▶ Exercise goal
Read the records beneath this task and copy every line that contains the string "Hcore".

Supplied material Block Start

Lemma store_spec n bc M key value flag ver now :
  let r := {| r_tstamp := s32 now; r_flag := flag; r_version := ver; r_key := key; r_value := value |} in
  inv n bc M -> n <= MAX_OPS -> bc_curr bc <= 255 -> record_ok r -> Z.land flag COMPRESS_FLAG = 0 -> value <> [] \/ blen key <= 232 -> ver <> 0 ->
  check_key key = true -> check_bucket (bc_tree bc) key = true -> room bc key value -> value_fits key value ->
  exists bc', store_record env bc key value flag ver (value_hash ver value) now = Ret (bc', true) /\
    bc_curr bc <= bc_curr bc' /\ bc_depth bc' = bc_depth bc /\ bc_pos bc' = bc_pos bc /\ (bc_fb bc = None -> bc_fb bc' = None) /\
    (bc_curr bc' <= 255 -> inv (n + 1) bc' (<[key := (ver, flag, value)]> M)).
Proof.
  intros r Hi Hn Hcu Hr Hf Hne Hv0 Hck Hbk Hroom Hvf. unfold store_record, encode_record. fold r.
  destruct (compress_record_ok (e_fresh env) Hfresh r Hr Hf Hne) as (r' & E & Hst). rewrite E. cbn [mbind outcome_bind].
  pose proof (compress_shrinks _ _ _ E) as Hshr. destruct (compress_smaller _ _ _ E) as [Hk' Hv']. destruct (encode_length (e_fresh env) r') as (El & Em & E256). rewrite El.
  assert (Z.land (record_length r') 0xff = 0) as -> by (change 0xff with (Z.ones 8); rewrite Z.land_ones by lia; done). cbn [negb Z.eqb].
  pose proof Hr as []. destruct (sizes_range _ _ ro_size (blen_nonneg _) (blen_nonneg _)) as [Bk Bv]. cbn [r r_key r_value] in Bk, Bv, Hk', Hv'.
  assert (Hbig : record_length r <= big env).
  { unfold big, record_length. specialize (Hvf (proj2 Bv)). cbn [r r_key r_value]. apply Z.min_glb; [done|]. change 104858112 with (padded 104857874). apply padded_mono. unfold HEADER. pose proof (blen_nonneg value). lia. }
  pose proof (blen_nonneg (r_value r')). unfold record_length in *. rewrite Hk' in *. unfold room, HEADER in *.
  pose proof (padded_mono (24 + blen key + blen (r_value r')) (24 + blen key + blen value) ltac:(lia)) as Hmono.
  pose proof (padded_bounds (24 + blen key + blen value) ltac:(lia)) as [Hpb _].
  destruct (make_room_spec env d Hfresh Hd Hmax n bc M (padded (24 + blen key + blen (r_value r'))) now Hi Hn Hcu) as (b1 & -> & Hi1 & Hfit & C1 & D1 & P1 & F1);
    [specialize (Hvf (proj2 Bv)); unfold HEADER in Hvf; lia|destruct Hroom as [|Hro]; [by left|right; lia]|]. cbn [mbind outcome_bind].
  assert (Hkf : key_fits key) by by apply check_key_fits. rewrite <- El in Hfit.
  destruct (Z.le_gt_cases (bc_curr b1) 255) as [H255|H255].
  - destruct (append_spec n b1 M r r' ver) as (b2 & E2 & C2 & D2 & P2 & F2 & Hi2); [done|done|done|done|done|done|by rewrite (own_bucket n n bc b1 M M)|done|done|done|done|unfold record_length, HEADER; rewrite Hk'; exact (conj Hshr Hbig)|].
    cbn [r r_key r_value r_flag] in E2, Hi2. rewrite E2. exists b2. rewrite C2, D2, P2, F2. done.
  - destruct (append_total n b1 M key (encode_bytes r') (value_hash ver value) ver Hi1 Hkf Hfit) as (b2 & -> & C2 & D2 & P2 & F2).
    exists b2. rewrite C2, D2, P2, F2. repeat (split; [done|]). lia.
Qed.

(** ** [bc_set] *)
Definition spec_same (M : store) (key value : bytes) (flag ver : Z) : bool :=
  match M !! key with
  | Some (ov, ofl, oval) => (0 <? ov) && (0 <? ver) && (ofl =? flag) && bool_decide (oval = value)
  | None => false
  end.

(** No stream passes 4 GB. *)
Lemma stream_bound n bc M i : inv n bc M -> 0 <= i < 256 -> blen (bc_stream d bc i) < 2 ^ 32.
Proof.
  intros [Hc Hb] Hi. destruct (decide (i = bc_curr bc)) as [->|Hne].
  - rewrite (stream_end env d n bc M Hc). pose proof (wb_bounds env d Hmax _ Hb (co_size _ _ _ _ _ Hc)) as (B1 & B2 & B3 & B4 & B5).
    change (2 ^ 32) with 4294967296 in *. change (2 ^ 26) with 67108864 in *. lia.
  - destruct Hc as [_ _ _ Hf _ Hch _ _]. pose proof (fo_size _ _ _ _ Hf i ltac:(lia)) as Hs. unfold bc_stream, stream, wb_part, fb_part.
    rewrite (proj2 (Z.eqb_neq (bc_curr bc) i)), app_nil_r, blen_app by done. fold (flen d (bc_fs bc) i). destruct (bc_fb bc) as [fb|]; [|change (blen []) with 0; lia].
    destruct (Z.eqb_spec (fb_bucket fb) i) as [<-|]; [|change (blen []) with 0; lia]. destruct Hch as (_ & _ & H3 & H4 & _). lia.
Qed.

(** The new version of an entry whose data stays where it is. *)
Lemma bump_spec n bc M key it ov flag value ver :
  inv n bc M -> ival it = (it_pos it, ov, it_hash it) -> abs (bc_tree bc) !! key = Some (ival it) -> M !! key = Some (ov, flag, value) ->
  key_fits key -> check_bucket (bc_tree bc) key = true -> 0 < ov <= ver -> int32 ver -> bc_curr bc <= 255 ->
  exists ct t, (if Z.land (it_pos it) 0xff =? bc_curr bc then ht_add2 (bc_curr_tree bc) key (it_pos it) (it_hash it) ver else Ret (bc_curr_tree bc)) = Ret ct /\
    ht_add2 (bc_tree bc) key (it_pos it) (it_hash it) ver = Ret t /\ inv (n + 1) (set_trees bc t ct) (<[key := (ver, flag, value)]> M).
Proof.
  intros Hi Hiv Ha HM Hk Hbk Hov Hv32 Hcu. pose proof (points_lookup n bc M key Hi) as Hp. rewrite Ha, HM in Hp. destruct Hp as (_ & Hv & Hh & Hfit & r & Hrk & Hrf & Hrv & HL).
  pose proof Hi as [Hcore Hb]. pose proof Hcore as []. set (e := (it_pos it, ver, it_hash it) : entry).
  assert (He : entry_fits key e) by (destruct Hfit as (F1 & F2 & F3 & F4); rewrite Hiv in *; split; [done|]; split; [done|]; split; done).
  destruct (idx_add_both n _ _ _ _ key e co_idx Hk Hbk He) as (ct & t & E1 & E2 & Hat & Hact & Hi'). cbn [fst snd e] in E1, E2.
  destruct (idx_add_tree n _ _ _ _ key e co_idx Hk Hbk He) as (t2 & E3 & _ & Hi2). cbn [fst snd e] in E3. rewrite E2 in E3. injection E3 as <-.
  assert (Hpts : points (located env d (bc_fs bc) (bc_curr bc) (bc_wb bc) (bc_fb bc)) (abs t) (<[key := (ver, flag, value)]> M)).
  { rewrite Hat. apply points_insert; [done| |done]. rewrite Hiv in *. cbn [fst snd] in *. split; [done|]. split.
    - cbn [fst snd e]. rewrite Hh. by rewrite (proj2 (Z.ltb_lt 0 ver)), (proj2 (Z.ltb_lt 0 ov)) by lia.
    - split; [done|]. by exists r. }
  destruct co_log as [L HLg]. pose proof (fo_curr _ _ _ _ co_files). rewrite Hiv in *.
  pose proof (log_bump env d _ _ _ _ _ _ _ _ _ _ key _ ver HLg ltac:(lia) (stream_above env d n bc M Hcore) (fun i Hi' => stream_bound n bc M i Hi Hi') Ha ltac:(cbn; lia)) as HL'.
  apply (log_le env d n (n + 1)) in HL'; [|lia]. cbn [fst snd] in HL'. fold e in HL'. rewrite <- Hat in HL'.
  destruct (Z.land (it_pos it) 255 =? bc_curr bc); [rewrite <- Hact in HL'|]; eexists _, t; (split; [done|]); (split; [done|]); (split; [|done]); constructor; bc_simpl; eauto.
Qed.

Lemma spec_set_eq M key value flag version ver :
  ((version <? 0) && (0 <? blen value)) || (MAX_VALUE_LEN <? blen value) || negb (check_key key) = false ->
  new_version version (match M !! key with Some v => v.1.1 | None => 0 end) = Some ver ->
  spec_set M key value flag version = (if spec_same M key value flag ver && (version =? 0) then M else <[key := (ver, flag, value)]> M, true).
Proof. intros E1 E2. unfold spec_set. by rewrite E1, E2. Qed.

Supplied material Block End

▶ Reply to the exercise
  pose proof Hi as [Hcore Hb]. pose proof Hcore as []. set (e := (it_pos it, ver, it_hash it) : entry).
  pose proof (log_bump env d _ _ _ _ _ _ _ _ _ _ key _ ver HLg ltac:(lia) (stream_above env d n bc M Hcore) (fun i Hi' => stream_bound n bc M i Hi Hi') Ha ltac:(cbn; lia)) as HL'.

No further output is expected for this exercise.